Shale Ale Toasts 100 Years Since Fossil Discovery

2 05 2009

Are you a dino wino? Could you go for some gneiss on ice or get pissed on schist?  If so, you might enjoy Shale Ale.

The just-launched brew celebrates the 100th anniversary of the shale discovery on Mount Burgess, in Yoho Park, British Columbia, site of the world’s most important fossil animals.

shale-ale-labelThe limited edition beer celebrates the Burgess Shale Geoscience Foundation (the BSGF) and is being manufactured by Big Rock Brewery, Canada’s leading craft brewer.

Made exclusively for BSGF’s special events, the Shale Ale label depicts the Dr. Charles Doolittle Walcott, who discovered the site, surrounded by the 505-million-year-old Burgess Shale fossils, famous for their amazing diversity, bizarre life forms, and out-of-this-world appendages.

Shale Ale will be launched at the GeoConvention Gala of the annual technical convention of the Canadian Society of Petroleum Geologists, the Canadian Society of Exploration Geophysicists and the Canadian Well Logging Society, to the estimated 4,000 geologically savvy attendees.

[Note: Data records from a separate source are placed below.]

Lemma credit_sums vs nodes r d l : nodes_sum vs nodes -> nodes_sum ((r, d, l) :: vs) (credit l r nodes).
Proof.
  intros Hs. unfold credit. destruct (ancestors_spec (S (String.length r)) r) as (Ha & Hnd & _); [lia|].
  assert (Hin : forall p, includes (ancestors (S (String.length r)) r) p = at_or_below p r)
    by (intros p; apply eq_true_iff_eq; by rewrite includes_true, Ha).
  split.
  - intros p n. rewrite credit_fold, Hin by done. cbv zeta.
    destruct (at_or_below p r) eqn:Hu; intros Hn.
    + destruct (node_at_sums vs nodes p (depth_of p) Hs) as (H1 & H2 & H3 & H4).
      injection Hn as <-. unfold node_sums, sum_over in *. cbn [foldr rel bytes files subdirs visit_path visit_listing fst snd].
      rewrite Hu, H2, H3, H4. split; [done|]. repeat split; lia.
    + destruct (proj1 Hs p n Hn) as (H1 & H2 & H3 & H4). unfold node_sums, sum_over in *.
      cbn [foldr visit_path visit_listing fst snd]. by rewrite Hu.
  - intros p v Hv Hu. rewrite credit_fold, Hin by done. destruct (at_or_below p r) eqn:Hp; [done|].
    apply elem_of_cons in Hv as [->|Hv]; [unfold visit_path in Hu; cbn in Hu; congruence|]. by apply (proj2 Hs p v).
Qed.

(** The listing of a visit is what the share answered for its path. *)
Definition visit_real (v : visit) : Prop :=
  exists before out, answer before (ls_command (full root (visit_path v))) = Ok out /\
    visit_listing v = parseDir out.

Definition totals_after (t : Totals) (vs : list visit) : Totals := {|
  t_folders := t_folders t + Z.of_nat (List.length vs); t_files := t_files t + sum_over fileCount "" vs;
  t_bytes := t_bytes t + sum_over fileBytes "" vs |}.

(** A directory waits in the queue, was read, or its path is not allowed. *)
Definition handled (q : list (string * Z)) (vs : list visit) (r : string) (d : Z) : Prop :=
  (r, d) ∈ q \/ test SUB_RE (full root r) = false \/ exists l, (r, d, l) ∈ vs.

Record walk_state (t0 : Totals) (calls0 calls : nat) (q : list (string * Z)) (w : Walk) (vs : list visit) : Prop := {
  st_real : forall v, v ∈ vs -> visit_real v;
  st_calls : (List.length vs + calls <= calls0)%nat;
  st_nodes : nodes_sum vs (wk_nodes w);
  st_totals : wk_totals w = totals_after t0 vs;
  st_closed : wk_partial w = false -> handled q vs "" 0 /\
    forall r d l name, (r, d, l) ∈ vs -> ~ (maxDepth <= inject_Z d)%Q -> name ∈ dirs l ->
      handled q vs (child r name) (d + 1)
}.

Lemma handled_pop r0 d0 q vs vs' q' r d :
  (test SUB_RE (full root r0) = false \/ exists l, (r0, d0, l) ∈ vs') ->
  (forall x, x ∈ q -> x ∈ q') -> (forall v, v ∈ vs -> v ∈ vs') ->
  handled ((r0, d0) :: q) vs r d -> handled q' vs' r d.
Proof.
  intros H0 Hq Hvs [[[= -> ->]|Hin]%elem_of_cons|[Ht|(l & Hl)]].
  - destruct H0 as [H0|H0]; [by right; left|by right; right].
  - left. by apply Hq.
  - by right; left.
  - right. right. exists l. by apply Hvs.
Qed.

Lemma state_skip t0 calls0 calls r d q w vs : test SUB_RE (full root r) = false ->
  walk_state t0 calls0 calls ((r, d) :: q) w vs -> walk_state t0 calls0 calls q (turn w) vs.
Proof.
  intros Ht [H1 H2 H3 H4 H5]. split; try done. intros Hp. destruct (H5 Hp) as [Hr Hc].
  assert (Hpop : forall r' d', handled ((r, d) :: q) vs r' d' -> handled q vs r' d')
    by (intros r' d'; apply handled_pop; [by left|done|done]).
  split; [by apply Hpop|]. intros r' d' l name Hv Hd Hn. by apply Hpop, (Hc r' d' l).
Qed.

Lemma elem_of_children r d l name : ~ (maxDepth <= inject_Z d)%Q -> name ∈ dirs l ->
  (List.length (dirs l) <= MAX_SUBDIRS_PER_DIR)%nat -> (child r name, d + 1) ∈ children maxDepth r d l.
Proof.
  intros Hd Hn Hl. unfold children. destruct (Qle_bool maxDepth (inject_Z d)) eqn:Hq.
  - by apply Qle_bool_iff in Hq.
  - cbn [negb]. rewrite take_ge by done. apply elem_of_map. by exists name.
Qed.

Lemma state_listed t0 calls0 calls r d q w vs out : test SUB_RE (full root r) = true ->
  answer (wk_sent w) (ls_command (full root r)) = Ok out ->
  walk_state t0 calls0 (S calls) ((r, d) :: q) w vs ->
  let l := parseDir out in
  walk_state t0 calls0 calls (q ++ children maxDepth r d l)
    (listed maxDepth root r d l (sent (ls_command (full root r)) (turn w))) ((r, d, l) :: vs).
Proof.
  intros Ht Ha [H1 H2 H3 H4 H5]. cbv zeta. set (l := parseDir out). split.
  - intros v [->|Hv]%elem_of_cons; [|by apply H1]. by exists (wk_sent w), out.
  - cbn [List.length]. lia.
  - unfold listed. cbn [wk_nodes]. cbv zeta. pose proof (credit_sums vs (wk_nodes w) r d l H3) as Hc.
    revert Hc. cbn [sent turn wk_nodes]. generalize (credit l r (wk_nodes w)).
    induction (children maxDepth r d l) as [|c cs IH]; intros ns Hns; [done|]. cbn [fold_left].
    by apply IH, ensure_node_sums.
  - unfold listed. cbn [wk_totals sent turn]. rewrite H4. unfold totals_after, sum_over. cbn [foldr List.length t_folders t_files t_bytes].
    f_equal; [lia|..]; unfold visit_listing; cbn [snd]; cbn; lia.
  - unfold listed. cbn [wk_partial sent turn]. intros [Hp Hm]%orb_false_iff. destruct (H5 Hp) as [Hr Hc].
    assert (Hpop : forall r' d', handled ((r, d) :: q) vs r' d' ->
      handled (q ++ children maxDepth r d l) ((r, d, l) :: vs) r' d').
    { intros r' d'. apply handled_pop; [right; exists l; left|intros x Hx; apply elem_of_app; by left|].
      intros v Hv. by right. }
    split; [by apply Hpop|]. intros r' d' l' name Hv Hd Hn.
    apply elem_of_cons in Hv as [[= -> -> ->]|Hv]; [|by apply Hpop, (Hc r' d' l')].
    left. apply elem_of_app. right. apply elem_of_children; [done|done|].
    apply andb_false_iff in Hm as [Hm|Hm]; [|by apply Nat.ltb_ge in Hm].
    apply negb_false_iff, Qle_bool_iff in Hm. done.
Qed.

Lemma full_root : full root "" = root.
Proof. unfold full. by destruct (String.eqb_spec root "") as [->|]. Qed.
Definition complete_message (e : Entry) (m : MonitorRow) (storage : StorageSample) : string :=
  let p := progress_of e in
  "Folder scan complete: " +:+ mon_name m +:+ " — " +:+ String_of_int (sp_folders p) +:+ " folders · " +:+
  String_of_int (sp_files p) +:+ " files · " +:+ fmtBytes (sp_bytes p) +:+
  match ss_error storage with
  | Some err => if truthy err then " (" +:+ err +:+ ")" else "" | None => "" end.

(** The sample is applied, the folders recorded and the run is done. *)
Definition apply_run (now : Z) (m : MonitorRow) (storage : StorageSample) (e : Entry) db : Entry * ScanDb T :=
  let db := applyStorageSample newId now m storage db in
  let db := if ss_reachable storage
            then recordFolderMetrics newId FOLDER_HISTORY_MIN now (mon_id m) (ss_folders storage) db else db in
  (end_run now (with_state (with_error Done (ss_error storage) (en_state e)) e),
   logScan (mon_agentId m) (if ss_reachable storage then Info else Warn) (complete_message e m storage) db).

(** [waitIfPaused], after the check for a cancellation. *)
Definition turn_run (now : Z) (m : MonitorRow) (e : Entry) db : Entry * ScanDb T :=
  if en_cancelled e then cancel_run now e db
  else if en_paused e
  then (with_running (Some (Waiting m)) (with_flags (en_paused e) (en_cancelled e) (S (en_waiters e))
          (with_state (with_status Paused (en_state e)) e)), db)
  else (e, db).
(* ===== verification/Reports.v ===== *)
(** * Reports

    Models apps/backend/src/services/reports.ts: the window and the scope of a report, the data of
    each type, and the files saved in the report directory. An instant stands for its ISO text, whose
    first ten characters are its UTC day; the texts compared by [localeCompare] are such dates, on
    which it is the order of their bytes. The clock and the size of a document are arguments; a rule
    [order by] leaves ties in the order of the table. *)
From S2P Require Import Prelude Text Dates Store Schema RowUpdates Health BackupPolicy PublicStatus.

(** ** Names and paths *)

Inductive ReportType : Type := Summary | Uptime | Incidents | Resource | Storage | StorageDetail | Inventory.
#[export] Instance ReportType_eq : EqDecision ReportType.
Proof. solve_decision. Defined.

Definition type_text (t : ReportType) : string :=
  match t with
  | Summary => "summary" | Uptime => "uptime" | Incidents => "incidents" | Resource => "resource"
  | Storage => "storage" | StorageDetail => "storage-detail" | Inventory => "inventory" end.

Definition REPORT_TYPES : list ReportType :=
  [Summary; Uptime; Incidents; Resource; Storage; StorageDetail; Inventory].

Definition REPORT_PREFIX : string := "argus-report-".
Definition DEFAULT_DAYS : Z := 30.
Definition INCIDENT_STATUSES : list string := ["DOWN"; "HANG"; "DEGRADED"].
Definition INCIDENT_CAP : nat := 2000.
Definition STORAGE_ALERT_PCT : Q := 75.

Definition reportFileName (type : ReportType) (generatedAt : string) : string :=
  REPORT_PREFIX +:+ type_text type +:+ "-" +:+ colons_to_dashes generatedAt +:+ ".json".
Lemma orderly_batch agentId units ts :
  negb (String.eqb agentId src && mem ent units) || undisturbed src ent c ts = true ->
  agentId = src /\ ent ∈ units -> undisturbed src ent c ts = true.
Proof.
  intros Ho [-> Hin]. rewrite String.eqb_refl, (proj2 (mem_true ent units) Hin) in Ho. exact Ho.
Qed.

Lemma added_in_step w ts t :
  in_step w ts -> says t = None -> snapshot_pending c t = false -> in_step w (ts ++ [t]).
Proof.
  intros [H1 H2 H3 H4 H5 H6 H7 H8] Hs Hp.
  assert (Ht : forall t', t' ∈ ts ++ [t] <-> t' ∈ ts \/ t' = t) by set_solver.
  constructor; try done.
  - intros t' g [Hin| ->]%Ht; [by apply H5|congruence].
  - intros ags us [Hin|<-]%Ht; [by eapply H6|]. simpl in Hp. by rewrite Nat.eqb_refl in Hp.
  - intros [Hin|<-]%Ht; [done|]. simpl in Hp. by rewrite Nat.eqb_refl in Hp.
  - destruct (lv_conns w !! c) as [k|]; [|intros t' [Hin| ->]%Ht; [by apply H8|exact Hp]].
    destruct H8 as (Ho & Hh & Hq). split; [done|]. split; [set_solver|].
    destruct Hq as [(t' & Hin & Hw)|]; [left; exists t'; set_solver|by right].
Qed.

(** The connections change and ours shows the same in the end. *)
Lemma conn_in_step w conns ts :
  in_step w ts ->
  match lv_conns w !! c with
  | None => conns !! c = None
  | Some k => exists k', conns !! c = Some k' /\ cn_open k' = cn_open k /\ queued k' = queued k end ->
  in_step (with_conns conns w) ts.
Proof.
  intros [H1 H2 H3 H4 H5 H6 H7 H8] Hc. constructor; try done. simpl.
  destruct (lv_conns w !! c) as [k|]; [|by rewrite Hc].
  destruct Hc as (k' & -> & -> & ->). exact H8.
Qed.

Lemma hub_remove_in_step c0 w ts : c <> c0 -> in_step w ts -> in_step (hub_remove c0 w) ts.
Proof.
  intros Hne [H1 H2 H3 H4 H5 H6 H7 H8]. constructor; try done; [by apply NoDup_filterb|].
  simpl. destruct (lv_conns w !! c) as [k|]; [|done]. destruct H8 as (Ho & Hh & Hq).
  split; [done|]. split; [|done]. destruct Hh as [|Hh]; [by left|right].
  apply elem_of_filterb. split; [done|]. apply negb_true_iff, Nat.eqb_neq. done.
Qed.

Lemma connect_in_step c0 ok st w ts :
  in_step w ts -> negb (Nat.eqb c c0) || ok = true -> lv_conns w !! c0 = None ->
  in_step (with_conns (<[c0 := {| cn_open := true; cn_queue := []; cn_client := st |}]> (lv_conns w)) w)
    (ts ++ [Admitting c0 ok]).
Proof.
  intros Hi Hok Hc. destruct (Nat.eqb_spec c c0) as [<-|Hne].
  - simpl in Hok. subst ok. pose proof Hi as [H1 H2 H3 H4 H5 H6 H7 H8]. rewrite Hc in H8.
    assert (Ht : forall t, t ∈ ts ++ [Admitting c true] <-> t ∈ ts \/ t = Admitting c true) by set_solver.
    constructor; try done.
    + intros t g [Hin| ->]%Ht; [by apply H5|done].
    + intros ags us [Hin|]%Ht; [by eapply H6|done].
    + by intros [Hin|]%Ht.
    + simpl. rewrite lookup_insert_eq. simpl. split; [done|]. split; [left; apply Ht; by right|].
      left. exists (Admitting c true). split; [apply Ht; by right|]. right. simpl. apply Nat.eqb_refl.
  - apply added_in_step; [|done|simpl; by apply Nat.eqb_neq].
    apply conn_in_step; [done|]. rewrite lookup_insert_ne by done.
    destruct (lv_conns w !! c) as [k|]; [by exists k|done].
Qed.

(** Every orderly step keeps the socket in step. *)
Lemma step_in_step e x y :
  orderly src ent c e x = true -> step e x = Some y -> in_step x.1 x.2 -> in_step y.1 y.2.
Proof.
  destruct x as [w ts]. intros Ho Hs Hi.
  destruct e as [nid now a payload|nid now a n st0 mt lat|fleet|a|a|c0 ok st|now f i|now c0|c0]; simpl in Ho, Hs.
  - apply andb_true_iff in Ho as [Ha%negb_true_iff Ho]. destruct (isApproved _ _); simplify_eq. simpl.
    eapply (commit_in_step now a None (default [] (ing_units payload))); [done..| | | |].
    + apply ingest_units.
    + by destruct (Nat.eqb _ 0).
    + by destruct (Nat.eqb _ 0).
    + intros [g Hg]. apply (orderly_batch a (map push_entity (default [] (ing_units payload)))); [done|].
      apply (published_face a None _ g Ha). by destruct (Nat.eqb _ 0).
  - apply andb_true_iff in Ho as [Ha%negb_true_iff Ho]. simplify_eq. simpl.
    eapply (commit_in_step now a lat [monitor_push n st0 mt]); [done..|]. intros [g Hg].
    destruct (published_face a lat [monitor_push n st0 mt] g Ha Hg) as [-> ->%list_elem_of_singleton].
    by rewrite !String.eqb_refl in Ho.
  - simplify_eq. destruct Hi. by constructor.
  - simplify_eq. pose proof Hi as [H1 H2 H3 H4 H5 H6 H7 H8]. simpl in *.
    destruct (stored_prune src ent (lv_fleet w) a _ H1 H3) as [Hu Hst].
    assert (Hst' : stored (prune_units a w) = stored w) by (unfold Live.stored; simpl; by rewrite Hst).
    constructor; rewrite ?Hst'; try done. by apply colon_free_prune.
  - simplify_eq. simpl. by apply added_in_step.
  - simpl in Ho. destruct (lv_conns w !! c0) eqn:Hc0; [done|]. simplify_eq. simpl.
    by apply connect_in_step.
  - destruct (ts !! i) as [t|] eqn:Ht; [|done]. simplify_eq.
    destruct (run_task now f t w) as [w' ts'] eqn:Hr. simplify_eq. simpl.
    pose proof (run_task_in_step now f t w (delete i ts)) as Hrun. rewrite Hr in Hrun. simpl in Hrun.
    apply (in_step_perm w' (ts' ++ delete i ts)); [by rewrite (comm app)|]. apply Hrun.
    eapply in_step_perm; [|exact Hi]. by apply delete_Permutation.
  - simplify_eq. simpl. apply (conn_in_step _ (alter (deliver_conn now) c0 (lv_conns w))); [done|].
    destruct (decide (c = c0)) as [->|]; [|by rewrite lookup_alter_ne; [destruct (lv_conns w !! c) as [k|]; [exists k|]|]]. rewrite lookup_alter_eq.
    destruct (lv_conns w !! c0) as [k|]; [|done]. exists (deliver_conn now k). split; [done|]. unfold deliver_conn, Live.queued.
    destruct (cn_queue k) as [|msg q] eqn:Hq; [by rewrite Hq|]. simpl. by rewrite shown_apply.
  - apply negb_true_iff, Nat.eqb_neq in Ho. simplify_eq. simpl.
    destruct (existsb _ _); simpl; [|apply hub_remove_in_step; [done|]];
      (apply (conn_in_step _ (alter close_conn c0 (lv_conns w))); [done|rewrite lookup_alter_ne by done];
       destruct (lv_conns w !! c) as [k|]; [by exists k|done]).
Qed.
Lemma orderly_run_in_step es x y :
  orderly_run src ent c es x = Some y -> in_step x.1 x.2 -> in_step y.1 y.2.
Proof.
  revert x. induction es as [|e es IH]; intros x; [by intros [= ->]|]. simpl.
  destruct (orderly src ent c e x) eqn:Ho; [|done]. destruct (step e x) as [z|] eqn:Hs; [|done].
  intros Hr Hi. eapply IH; [exact Hr|]. by eapply step_in_step.
Qed.
End invariant.

Section theorems.
Context {T : Type -> Type} {ST : Store T} {LT : StoreLaws T}.

(** C16: an operator sees what is stored, under these conditions. The ids of agents have no colon. The
    fleet always keeps the unit, its source having either a monitor of the unit's name or no monitor
    at all, so that no prune removes it (else a ghost stays, [ghost_tile]). The unit's writers push
    one at a time and none commits between the read of the socket's snapshot and its send. The
    socket is admitted and stays open. Then, whatever the interleaving of ingests, scheduler results,
    prunes, connections, snapshots, broadcasts and deliveries: once nothing about the unit is under
    way, the status, process id and detail the browser shows, after the messages still in its socket,
    are exactly those of the unit's row, present or absent. *)
Theorem live_mirror src ent c (w0 : Live T) es y k now
  (Hsrc : has_char ":" src = false)
  (Hu : unique_key state_key (unitStates (lv_telemetry w0)))
  (Hc : forall r, r ∈ rows (unitStates (lv_telemetry w0)) -> has_char ":" (us_sourceId r) = false)
  (Hk : keeps src ent (lv_fleet w0) = true) (Hh : NoDup (lv_hub w0)) (Hn : lv_conns w0 !! c = None)
  (Hr : orderly_run src ent c es (w0, []) = Some y) (Hy : lv_conns y.1 !! c = Some k)
  (Hw : forall t, t ∈ y.2 -> says src ent t = None /\ snapshot_pending c t = false) :
  cn_open k = true /\
  face <$> unitFor (receive now (cn_queue k) (cn_client k)) src ent =
  row_face <$> select_first (is_unit src ent) (unitStates (lv_telemetry y.1)).
Proof.
  assert (Hi : in_step src ent c w0 []).
  { constructor; try done; [by intros t f ?%elem_of_nil|by intros ags us ?%elem_of_nil|by intros ?%elem_of_nil|].
    rewrite Hn. by intros t ?%elem_of_nil. }
  pose proof (orderly_run_in_step src ent c Hsrc es _ _ Hr Hi) as [_ _ _ _ _ _ _ Hconn].
  rewrite Hy in Hconn. destruct Hconn as (Ho & _ & [(t & Ht & Hs)|Hq]).
  - destruct (Hw t Ht) as [H1 H2]. destruct Hs as [[g Hs]|Hs]; congruence.
  - split; [done|]. unfold queued in Hq. by rewrite <- (shown_receive src ent now) in Hq.
Qed.
End theorems.

(** *** Live logs *)

Definition lines_of (agentId : string) (msg : LiveMessage) : list LiveLogLine :=
  match msg with LiveLog a ls _ => if String.eqb a agentId then ls else [] | _ => [] end.

Lemma slice_tail_short {A} n (l : list A) : (List.length l <= n)%nat -> slice_tail n l = l.
Proof. intros H. unfold slice_tail. by replace (List.length l - n)%nat with 0%nat by lia. Qed.

Lemma slice_tail_app {A} n (l1 l2 : list A) : slice_tail n (slice_tail n l1 ++ l2) = slice_tail n (l1 ++ l2).
Proof.
  unfold slice_tail. rewrite !length_app, length_drop.
  destruct (Nat.le_gt_cases (List.length l1) n) as [H|H].
  - replace (List.length l1 - n)%nat with 0%nat by lia. rewrite drop_0. f_equal. lia.
  - rewrite <- (drop_app_le l1 l2) by lia. rewrite drop_drop. f_equal. lia.
Qed.

Lemma slice_tail_length {A} n (l : list A) : (List.length (slice_tail n l) <= n)%nat.
Proof. unfold slice_tail. rewrite length_drop. lia. Qed.

Lemma logs_apply now msg k a : (List.length (logsFor k a) <= MAX_LOG_LINES)%nat ->
  logsFor (apply now msg k) a = slice_tail MAX_LOG_LINES (logsFor k a ++ lines_of a msg).
Proof.
  intros Hl. destruct msg as [ags us ts|b us ts|ps ts|b ls ts]; simpl lines_of;
    rewrite ?app_nil_r; try by rewrite slice_tail_short.
  unfold logsFor in *. simpl. destruct (String.eqb_spec b a) as [->|Hne].
  - by rewrite map_get_set_eq.
  - rewrite map_get_set_ne by done. by rewrite app_nil_r, slice_tail_short.
Qed.

(** The console of an agent holds the last [MAX_LOG_LINES] lines of its stream. *)
Theorem logs_ring now q k a (Hl : (List.length (logsFor k a) <= MAX_LOG_LINES)%nat) :
  (List.length (logsFor (receive now q k) a) <= MAX_LOG_LINES)%nat /\
  logsFor (receive now q k) a = slice_tail MAX_LOG_LINES (logsFor k a ++ flat_map (lines_of a) q).
Proof.
  revert k Hl. unfold receive. induction q as [|msg q IH]; intros k Hl; simpl.
  { by rewrite app_nil_r, slice_tail_short. }
  destruct (IH (apply now msg k)) as [H1 H2]; [rewrite logs_apply by done; apply slice_tail_length|].
  split; [done|]. rewrite H2, logs_apply by done. by rewrite slice_tail_app, app_assoc.
Qed.

(** ** Evaluations *)

Definition w_agent : AgentRow := {|
  agent_id := "a1"; agent_name := "web-1"; agent_kind := "agent"; agent_hostname := None;
  agent_platform := None; agent_address := None; agent_status := "approved"; agent_version := None;
  agent_lastSeenAt := Some 0; agent_approvedAt := Some 0; agent_pushIntervalSec := None;
  agent_metadata := None; agent_createdAt := 0; agent_updatedAt := 0 |}.

Definition w_monitor (id name : string) : MonitorRow := {|
  mon_id := id; mon_agentId := "a1"; mon_type := "service"; mon_name := name; mon_enabled := true;
  mon_config := []; mon_createdAt := 0; mon_updatedAt := 0 |}.

Definition w_fleet_of (names : list string) : FleetDb list := {|
  agents := [w_agent]; agentKeys := []; agentCommands := [];
  monitors := map (fun n => w_monitor n n) names; secrets := [] |}.

Definition w_live : Live list := {|
  lv_fleet := w_fleet_of ["nginx"]; lv_hub := []; lv_conns := ∅;
  lv_telemetry := {| statusEvents := []; logs := []; notifications := []; uptimeBuckets := [];
                     unitStates := []; processMetrics := []; hostMetrics := [] |} |}.

Definition w_push (s : HealthStatus) : AgentIngestRequest := {|
  ing_units := Some [{| push_entity := "nginx"; push_status := s; push_pid := Some 7;
                        push_critical := None; push_meta := None |}];
  ing_metrics := None; ing_events := None; ing_logs := None |}.

Definition w_ids : string -> nat -> string := fun t n => t.
Definition w_on : string -> bool := fun _ => true.
Definition w_ingest (now : Z) (s : HealthStatus) : event list := IngestCommits w_ids now "a1" (w_push s).
Definition w_run (now : Z) (i : nat) : event list := Runs now w_on i.

(** A push, an operator who connects while it is under way, and a second push. *)
Definition w_session : list (event list) :=
  [w_ingest 10 UP; Connects 0 true no_state; w_run 11 1; w_run 12 0; w_run 13 0; w_run 14 1; w_run 15 0;
   w_run 16 0; w_ingest 20 DOWN; w_run 21 0; w_run 22 0; Delivers 23 0].

Lemma live_mirror_witness : exists y k,
  orderly_run (ST := list_store) "a1" "nginx" 0 w_session (w_live, []) = Some y /\
  lv_conns y.1 !! 0%nat = Some k /\
  face <$> unitFor (receive 30 (cn_queue k) (cn_client k)) "a1" "nginx" = Some ("DOWN", Some 7, None).
Proof.
  assert (Hr : exists y, orderly_run (ST := list_store) "a1" "nginx" 0 w_session (w_live, []) = Some y)
    by (vm_compute; eauto).
  destruct Hr as [y Hy].
  pose proof Hy as Hy'. vm_compute in Hy'. injection Hy' as <-.
  eexists _, _. split; [exact Hy|]. split; [reflexivity|].
  refine (eq_trans (proj2 (live_mirror (ST := list_store) (LT := list_store_laws) "a1" "nginx" 0 w_live w_session _ _ 30 eq_refl _ _ _ _ _ Hy eq_refl _)) _).
  - constructor.
  - by intros r ?%elem_of_nil.
  - reflexivity.
  - constructor.
  - reflexivity.
  - by intros t ?%elem_of_nil.
  - reflexivity.
Defined.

Some more on the fossils at Burgess (via the BSGF website):

Discovered in 1909 in Yoho National Park by Charles D. Walcott, the Burgess Shale not only challenges the evolutionary theories of Charles Darwin, but provides a glimpse of what life was like on Earth – 505 million years ago!

Just imagine…

  • The 5-eyed Opabinia, with an elephant-like trunk with fierce claw at its end… or
  • The strange Dinomischus, looking more like a flower than an animal… or
  • Anomalocaris, the largest of these ancient animals, and terror of the Cambrian seas… or
  • A beautiful Marrella, the “lace crab”, and most common fossil in the Walcott quarry… or
  • The modest Pikaia, looking like a worm, but in fact a primitive chordate, and our oldest known ancestor!

Um, five eyes and an elephant-like trunk with fierce claw at its end?  I’ll have that drink now!

Cheers to the Burgess Shale Geoscience Foundation!